- **DATA**
Lemma unit_vec_vdiv (v : vec3) (s : R) :
  0 < s -> 0 < norm2 v -> unit_vec (vdiv v s) = unit_vec v.
Proof.
  intros Hs Hv. unfold unit_vec.
  rewrite norm2_vdiv by lra.
  assert (Hq : sqrt (norm2 v / (s * s)) = sqrt (norm2 v) / s).
  { rewrite sqrt_div_alt by nra. rewrite sqrt_square by lra. reflexivity. }
  rewrite Hq. pose proof (sqrt_lt_R0 _ Hv) as Hsq.
  destruct v. vec_simpl. f_equal; field; lra.
Qed.

(** The frame of [nerf] when the floor of [l2_normalize] is inactive for
    the bond [c - b] and for the normal. *)
Section WellConditioned.

Variables a b c : vec3.
Hypothesis Hx : eps <= norm2 (vsub c b).
Hypothesis Hn :
  eps <= norm2 (cross (l2_normalize (vsub b a)) (l2_normalize (vsub c b))).

Let x_hat := l2_normalize (vsub c b).
Let z_hat := l2_normalize (cross (l2_normalize (vsub b a)) x_hat).
Let y_hat := cross z_hat x_hat.

Lemma frame_x_unit : norm2 x_hat = 1.
Proof.
  unfold x_hat. rewrite l2_normalize_exact by exact Hx.
  apply norm2_unit_vec. pose proof eps_pos. lra.
Qed.

Lemma frame_z_unit : norm2 z_hat = 1.
Proof.
  unfold z_hat, x_hat. rewrite l2_normalize_exact by exact Hn.
  apply norm2_unit_vec. pose proof eps_pos. lra.
Qed.

Lemma frame_zx : dot z_hat x_hat = 0.
Proof.
  unfold z_hat. unfold l2_normalize at 1. rewrite dot_vdiv_l, dot_cross_r.
  unfold Rdiv. ring.
Qed.

Lemma frame_y_unit : norm2 y_hat = 1.
Proof.
  unfold y_hat. rewrite norm2_cross, frame_z_unit, frame_x_unit, frame_zx. ring.
Qed.

Lemma frame_xy : dot x_hat y_hat = 0.
Proof. unfold y_hat. rewrite dot_comm. apply dot_cross_r. Qed.

Lemma frame_yz : dot y_hat z_hat = 0.
Proof. unfold y_hat. apply dot_cross_l. Qed.

Lemma nerf_displacement_norm (l theta chi : R) :
  norm2 (vsub (nerf a b c l theta chi) c) = l * l.
Proof.
  unfold nerf. rewrite vsub_vadd_l, norm2_mm.
  fold x_hat. fold z_hat. fold y_hat.
  rewrite frame_x_unit, frame_y_unit, frame_z_unit, frame_xy, frame_yz.
  rewrite (dot_comm x_hat z_hat), frame_zx.
  pose proof (norm2_displacement l theta chi) as Hd.
  unfold norm2, dot in Hd. lra.
Qed.

Lemma nerf_dist (l theta chi : R) :
  0 <= l -> dist (nerf a b c l theta chi) c = l.
Proof.
  intros Hl. unfold dist. rewrite nerf_displacement_norm.
  apply sqrt_square. exact Hl.
Qed.

Lemma nerf_exact_frame (l theta chi : R) :
  nerf a b c l theta chi = nerf_spec unit_vec a b c l theta chi.
Proof.
  unfold nerf, nerf_spec.
  rewrite (l2_normalize_exact _ Hn).
  rewrite (l2_normalize_exact _ Hx) in *.
  set (x := unit_vec (vsub c b)) in *.
  unfold l2_normalize in *. 
  rewrite cross_vdiv_l in *.
  pose proof (l2_den_floor (vsub b a)) as Hs.
  assert (Hpos : 0 < norm2 (cross (vsub b a) x)).
  { rewrite norm2_vdiv in Hn by lra.
    pose proof eps_pos as He.
    set (s := sqrt (Rmax (norm2 (vsub b a)) eps)) in *.
    assert (Hss : 0 < s * s) by nra.
    destruct (Rle_lt_dec (norm2 (cross (vsub b a) x)) 0) as [Hle|Hlt]; [|exact Hlt].
    exfalso.
    assert (norm2 (cross (vsub b a) x) / (s * s) <= 0).
    { unfold Rdiv. pose proof (Rinv_0_lt_compat _ Hss). nra. }
    lra. }
  rewrite unit_vec_vdiv by lra.
  reflexivity.
Qed.

End WellConditioned.

(** The second hypothesis of the well-conditioned case in terms of the
    bonds themselves: the squared sine of the angle between [b - a] and
    [c - b] is at least [1e-12] (when [|b - a|^2 >= 1e-12]). *)
Lemma normal_floor_inactive_iff (a b c : vec3) :
  eps <= norm2 (vsub c b) ->
  (eps <= norm2 (cross (l2_normalize (vsub b a)) (l2_normalize (vsub c b)))
   <-> eps * Rmax (norm2 (vsub b a)) eps * norm2 (vsub c b)
       <= norm2 (cross (vsub b a) (vsub c b))).
Proof.
  intros Hx. pose proof eps_pos as He.
  pose proof (Rmax_r (norm2 (vsub b a)) eps) as Hr.
  pose proof (l2_den_floor (vsub b a)) as Hs.
  assert (Hu : 0 < sqrt (norm2 (vsub c b))) by (apply sqrt_lt_R0; lra).
  unfold l2_normalize at 2. rewrite (Rmax_left _ _ Hx).
  unfold l2_normalize. rewrite cross_vdiv_l, cross_vdiv_r.
  rewrite !norm2_vdiv by lra.
  rewrite !sqrt_sqrt by lra.
  set (n := norm2 (cross (vsub b a) (vsub c b))).
  set (s2 := Rmax (norm2 (vsub b a)) eps) in *.
  set (u2 := norm2 (vsub c b)) in *.
  assert (Hq : n / u2 / s2 = n * / (s2 * u2)) by (field; lra).
  rewrite Hq.
  assert (Hp : 0 < s2 * u2) by nra.
  split; intros H.
  - apply Rmult_le_reg_r with (/ (s2 * u2)); [apply Rinv_0_lt_compat; exact Hp|].
    replace (eps * s2 * u2 * / (s2 * u2)) with eps by (field; lra). exact H.
  - apply Rmult_le_reg_r with (s2 * u2); [exact Hp|].
    rewrite Rmult_assoc, Rinv_l by lra. lra.
Qed.

Lemma sqrt_ge_eps (x : R) : eps * eps <= x -> eps <= sqrt x.
Proof.
  intros H. pose proof eps_pos as He.
  rewrite <- (sqrt_square eps) by lra.
  apply sqrt_le_1; nra.
Qed.

Lemma spec_normalize_exact (v : vec3) :
  eps <= sqrt (norm2 v) -> spec_normalize v = unit_vec v.
Proof.
  intros H. unfold spec_normalize, unit_vec.
  rewrite Rmax_left by exact H. reflexivity.
Qed.

Lemma nerf_spec_floor_exact (a b c : vec3) (l theta chi : R) :
  eps <= norm2 (vsub c b) ->
  eps <= norm2 (cross (l2_normalize (vsub b a)) (l2_normalize (vsub c b))) ->
  nerf_spec spec_normalize a b c l theta chi
  = nerf_spec unit_vec a b c l theta chi.
Proof.
  intros Hx Hn. unfold nerf_spec. cbv zeta.
  pose proof eps_pos as He.
  assert (He1 : eps * eps <= eps) by (unfold eps in *; nra).
  rewrite (spec_normalize_exact (vsub c b)) by (apply sqrt_ge_eps; lra).
  rewrite (l2_normalize_exact _ Hx) in Hn.
  set (x := unit_vec (vsub c b)) in *.
  rewrite (spec_normalize_exact (cross (vsub b a) x)); [reflexivity|].
  apply sqrt_ge_eps.
  unfold l2_normalize in Hn. rewrite cross_vdiv_l in Hn.
  pose proof (l2_den_floor (vsub b a)) as Hs.
  rewrite norm2_vdiv in Hn by lra.
  rewrite sqrt_sqrt in Hn
    by (pose proof (Rmax_r (norm2 (vsub b a)) eps); lra).
  pose proof (Rmax_r (norm2 (vsub b a)) eps) as Hr.
  set (s2 := Rmax (norm2 (vsub b a)) eps) in *.
  set (n := norm2 (cross (vsub b a) x)) in *.
  assert (Hq : eps * s2 <= n).
  { apply Rmult_le_reg_r with (/ s2); [apply Rinv_0_lt_compat; lra|].
    rewrite Rmult_assoc, Rinv_r by lra. unfold Rdiv in Hn. lra. }
  nra.
Qed.

Lemma sqrt_eq_sq (x k : R) : 0 <= x -> sqrt x = k -> x = k * k.
Proof. intros Hx <-. symmetry. apply sqrt_sqrt. exact Hx. Qed.

Lemma l2_normalize_known (v : vec3) (k : R) :
  0 < k -> eps <= k * k -> norm2 v = k * k -> l2_normalize v = vdiv v k.
Proof.
  intros Hk He Hv. unfold l2_normalize. rewrite Hv.
  rewrite Rmax_left by exact He. rewrite sqrt_square by lra. reflexivity.
Qed.

Lemma l2_normalize_small (v : vec3) :
  norm2 v <= eps -> l2_normalize v = vdiv v 1e-6.
Proof.
  intros Hv. unfold l2_normalize. rewrite Rmax_right by exact Hv.
  rewrite sqrt_eps. reflexivity.
Qed.

Lemma unit_vec_known (v : vec3) (k : R) :
  0 < k -> norm2 v = k * k -> unit_vec v = vdiv v k.
Proof.
  intros Hk Hv. unfold unit_vec. rewrite Hv, sqrt_square by lra. reflexivity.
Qed.

Lemma spec_normalize_known (v : vec3) (k : R) :
  eps <= k -> norm2 v = k * k -> spec_normalize v = vdiv v k.
Proof.
  intros Hk Hv. unfold spec_normalize. pose proof eps_pos.
  rewrite Hv, sqrt_square by lra.
  rewrite Rmax_left by exact Hk. reflexivity.
Qed.

(** Evaluation of the normalisations on concrete vectors: [side] settles
    the numeric side conditions, the other tactics rewrite one occurrence
    whose side conditions hold. *)
Ltac side := cbv beta iota delta
    [vadd vsub vscale vdiv cross dot norm2 dist mm displacement vzero
     vx vy vz col1 col2 col3]; unfold eps; lra.

Ltac l2n_small :=
  match goal with
  | |- context [l2_normalize ?v] => rewrite (l2_normalize_small v) by side
  end.

Ltac l2n_known k :=
  match goal with
  | |- context [l2_normalize ?v] => rewrite (l2_normalize_known v k) by side
  end.

Ltac unit_known k :=
  match goal with
  | |- context [unit_vec ?v] => rewrite (unit_vec_known v k) by side
  end.

Ltac specn_known k :=
  match goal with
  | |- context [spec_normalize ?v] => rewrite (spec_normalize_known v k) by side
  end.

Ltac trig_values :=
  rewrite ?cos_PI2, ?sin_PI2, ?cos_0, ?sin_0, ?cos_PI, ?sin_PI.

Ltac vec_done := vec_simpl; trig_values; f_equal; lra.

Lemma nerf_tiny_value :
  nerf tiny_a tiny_b tiny_c 1 (PI / 2) 0 = V3 (1e-7 - 0.1) 1e-7 0.
Proof.
  unfold nerf, tiny_a, tiny_b, tiny_c.
  l2n_small. l2n_small. l2n_known 0.01.
  vec_done.
Qed.

Lemma nerf_spec_unit_tiny_value :
  nerf_spec unit_vec tiny_a tiny_b tiny_c 1 (PI / 2) 0 = V3 (1e-7 - 1) 1e-7 0.
Proof.
  unfold nerf_spec, tiny_a, tiny_b, tiny_c.
  unit_known 1e-7. unit_known 1e-7.
  vec_done.
Qed.

Lemma nerf_spec_l2_tiny_value :
  nerf_spec l2_normalize tiny_a tiny_b tiny_c 1 (PI / 2) 0
  = V3 (1e-7 - 0.001) 1e-7 0.
Proof.
  unfold nerf_spec, tiny_a, tiny_b, tiny_c.
  l2n_small. l2n_small.
  vec_done.
Qed.

Lemma nerf_spec_floor_tiny_value :
  nerf_spec spec_normalize tiny_a tiny_b tiny_c 1 (PI / 2) 0
  = V3 (1e-7 - 1) 1e-7 0.
Proof.
  unfold nerf_spec, tiny_a, tiny_b, tiny_c.
  specn_known 1e-7. specn_known 1e-7.
  vec_done.
Qed.

Lemma V3_neq_x (x y z x' y' z' : R) : x <> x' -> V3 x y z <> V3 x' y' z'.
Proof. intros H E. injection E as E1 _ _. contradiction. Qed.

(* ================================================================== *)
(** * Backbone *)

Lemma extend_backbone_shared_context (i : nat) (angles : tensor2)
    (coords : list vec3) :
  extend_backbone i angles coords =
    (n <- backbone_point i angles coords 0 ;;
     ca <- backbone_point i angles coords 1 ;;
     c <- backbone_point i angles coords 2 ;;
     Ok [n; ca; c]).
Proof. reflexivity. Qed.

Lemma backbone_point_N (i : nat) (angles : tensor2) (coords : list vec3)
    (p3 p2 p1 n : vec3) :
  from_end coords 3 = Ok p3 -> from_end coords 2 = Ok p2 ->
  from_end coords 1 = Ok p1 ->
  backbone_point i angles coords 0 = Ok n ->
  exists t d, n = nerf p3 p2 p1 (bondlens C_N) t d.
Proof.
  intros H3 H2 H1. unfold backbone_point.
  destruct (index2 angles i 4) as [t|e]; simpl; [|discriminate].
  destruct (index2 angles (i - 1) 1) as [d|e]; simpl; [|discriminate].
  rewrite H3, H2, H1. simpl. intros E. injection E as <-. eauto.
Qed.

- **WHAT TO WORK ON**
Copy out each line of the material that holds the word "discriminate".

- **YOUR SOLUTION**
  destruct (index2 angles i 4) as [t|e]; simpl; [|discriminate].
  destruct (index2 angles (i - 1) 1) as [d|e]; simpl; [|discriminate].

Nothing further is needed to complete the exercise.